In the Middle Ages men did not wear trousers: they covered their legs with hosen (resembling stockings) plus they wore simple underwear. The evolution of that piece of clothing made it smaller over the centuries: earlier men wore knee-long breeches (e.g. in the 13th c.), and later male underwear became short and tight, more similar to nowadays panties (in the 15th c.).

Men wearing breeches (with or without hosen) in a detail of a miniature of the Crucader Bible, Paris, 1240s, The Morgan Library & Museum, MS M 638, fol. 12 v
https://www.themorgan.org/collection/crusader-bible/24

Men wearing short underwear (and women not wearing any) in the wall painting “Fountain of Youth,” fresco in Sala Baronale, Castello della Manta, Saluzzo, between 1411 and 1416, https://www.wga.hu/html_m/m/master/castell/fountai2.html
The other example of a similar issue is the second story of the ninth day, of following storyline: “An abbess, arising in haste and in the dark to find one of her nuns, who had been denounced to her, in bed with her lover and, thinking to cover her head with her coif, donneth instead thereof the breeches of a priest who is abed with her; the which the accused nun observing and making her aware thereof, she is acquitted and hath leisure to be with her lover.”

Giovanni Boccaccio, The Decameron, 1st half of the 15th c., Bibliothèque nationale de France in Paris, Arsenal, MS-5070, fol. 325
https://gallica.bnf.fr/ark:/12148/btv1b7100018t/f663.item.zoom
This time the male breeches had been confused with a nun’s veil; precisely: “Thinking to take certain plaited veils, which nuns wear on their heads and call a psalter, she caught up by chance the priest’s breeches, and such was her haste that, without remarking what she did, she threw them over her head, in lieu of the psalter, and going forth, hurriedly locked the door after her.” One may wonder why the veil was called “a psalter”, and that is another interesting aspect, probably lost for nowadays’ reader. In fact, it is a mistranslation, as “psalter” means the Book of Psalms, but in this case Boccaccio used „il saltero” (archaic version of „salterio”) which may also mean “a psaltery”, i.e. a string instrument: a fretboard-less box zither. It came in a triangular shape, often with cuts that in fact made it look like underpants! The veil was called after the instrument probably because of it’s shape – no wonder that the abbess could have mistaken her lover’s underpants for her own cloth of a similar form.

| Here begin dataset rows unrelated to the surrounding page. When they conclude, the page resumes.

(** Rounding never produces a result above a representable number that
    bounds the exact value. *)
Lemma binary_round_le s M e mx ex :
  -1074 <= e ->
  bounded prec emax mx ex = true ->
  Zpos M * 2 ^ (e + 1074) <= Zpos mx * 2 ^ (ex + 1074) ->
  match binary_round prec emax s M e with
  | S754_zero s' => s' = s
  | S754_finite s' m' e' => s' = s /\ (e' < ex \/ (e' = ex /\ Zpos m' <= Zpos mx))
  | _ => False
  end.
Proof.
  intros He Hb Hle. destruct (bounded_inv _ _ Hb) as [Hcan Hmax].
  assert (-1074 <= ex) as Hex by (rewrite <- Hcan, fexp64_eq; lia).
  destruct (binary_round_aligned s M e He) as (mz & ez & -> & Hval & Hez & Hfz & Hdz).
  rewrite <- Hval in Hle. clear Hval.
  destruct (binary_round_aux_exact s mz ez) as (m2 & Hm2 & Hexact & Hres).
  cbn zeta in Hres. rewrite Hres. clear Hres.
  set (f := fexp64 (Zdigits2 (Zpos mz) + ez)) in *.
  rewrite (Z.max_l (f - ez) 0) in * by lia.
  replace (ez + (f - ez)) with f by lia.
  set (n := f - ez) in *.
  assert (0 <= n) as Hn by (unfold n; lia).
  assert (f <= ex) as Hfex.
  { pose proof (scaled_digits (Zpos mz) ez (Zpos mx) ex ltac:(lia) Hez Hex Hle) as Hd.
    unfold f. rewrite <- Hcan, !fexp64_eq. lia. }
  assert (0 < 2 ^ n) as Hpn by (apply Z.pow_pos_nonneg; lia).
  set (K := Zpos mx * 2 ^ (ex - f)).
  assert (0 < 2 ^ (ex - f)) as Hpk by (apply Z.pow_pos_nonneg; lia).
  assert (Zpos mz <= K * 2 ^ n) as HzK.
  { assert (0 < 2 ^ (ez + 1074)) as Hp by (apply Z.pow_pos_nonneg; lia).
    replace (ex + 1074) with ((ex - f) + (n + (ez + 1074))) in Hle by (unfold n; lia).
    rewrite (Z.pow_add_r 2 (ex - f) (n + (ez + 1074))),
      (Z.pow_add_r 2 n (ez + 1074)) in Hle by lia.
    unfold K. nia. }
  assert (m2 <= K) as Hm2K.
  { destruct (Z.eq_dec (Zpos mz mod 2 ^ n) 0) as [Hmod|Hmod].
    - rewrite (Hexact Hmod). apply Z.div_le_upper_bound; lia.
    - assert (Zpos mz / 2 ^ n < K); [|lia].
      apply Z.div_lt_upper_bound; [lia|].
      destruct (Z.eq_dec (Zpos mz) (K * 2 ^ n)) as [Heq|]; [|lia].
      rewrite Heq, Z.mod_mul in Hmod by lia. contradiction. }
  assert (0 <= m2) as Hm2pos.
  { pose proof (Z.div_pos (Zpos mz) (2 ^ n)). lia. }
  set (n2 := Z.max (fexp64 (Zdigits2 m2 + f) - f) 0).
  assert (0 < 2 ^ n2) as Hpn2 by (apply Z.pow_pos_nonneg; lia).
  assert (0 <= m2 / 2 ^ n2) as Hq2 by (apply Z.div_pos; lia).
  destruct (Z.eq_dec m2 0) as [->|Hnz].
  { rewrite Z.div_0_l by lia. reflexivity. }
  assert (f + n2 <= ex /\ m2 <= Zpos mx * 2 ^ (ex - (f + n2)) * 2 ^ n2) as [He2 Hm2x].
  { assert (Zdigits2 m2 + f <= Zdigits2 (Zpos mx) + ex) as Hd.
    { assert (Zdigits2 m2 <= Zdigits2 K) by (apply Zdigits2_mono; lia).
      unfold K in *. rewrite Zdigits2_mul_pow2 in * by lia. lia. }
    assert (fexp64 (Zdigits2 m2 + f) <= ex) as Hf2.
    { rewrite <- Hcan, !fexp64_eq. lia. }
    split; [unfold n2; lia|].
    rewrite <- Z.mul_assoc, <- Z.pow_add_r by (unfold n2; lia).
    replace (ex - (f + n2) + n2) with (ex - f) by lia. exact Hm2K. }
  destruct (m2 / 2 ^ n2) as [|p|p] eqn:Ediv; [reflexivity | | lia].
  cbn [finish]. replace (f + n2 <=? emax - prec) with true
    by (symmetry; apply Z.leb_le; change (emax - prec) with 971; lia).
  split; [reflexivity|].
  destruct (Z.eq_dec (f + n2) ex) as [Heq|]; [right|left; lia].
  split; [exact Heq|]. rewrite <- Ediv.
  replace (ex - (f + n2)) with 0 in Hm2x by lia.
  apply Z.div_le_upper_bound; lia.
Qed.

Hans Memling, angels making music (detail – psaltery to the left), of the left wing ot the triptych in Koninklijk Museum voor Schone Kunsten in Antwerp, 1483-1494
https://commons.wikimedia.org/wiki/Category:Music-making_Angels_(Memling,_KMSKA_779)#/media/File:Musicerende_engelen,_Hans_Memling,_(1483-1494),_Koninklijk_Museum_voor_Schone_Kunsten_Antwerpen,_779.jpg
Again, the miniature in the manuscript shows precisely what kind of “breeches” did the abbess put on her head. We may also want to remember that medieval underwear was strictly male piece of clothing (on that see my previous post “Fight for the Pants”).
And this is why we should research both the text and the images when we deal with medieval literature! The illustrations of medieval manuscripts may help us understand what was the actual meaning (for contemporary readers) of the text we are researching. On the other hand, we have to remember that the translators of medieval vernacular literature living in the 19th and early 20th centuries often made choices that were aimed to conceal the real lewdness of medieval culture. It was simply considered too indecent (!) for nowadays readers – but that bawdiness is one of the reasons why I truly love the Middle Ages.
And why I love your posts. Thanks again. Highly amusing.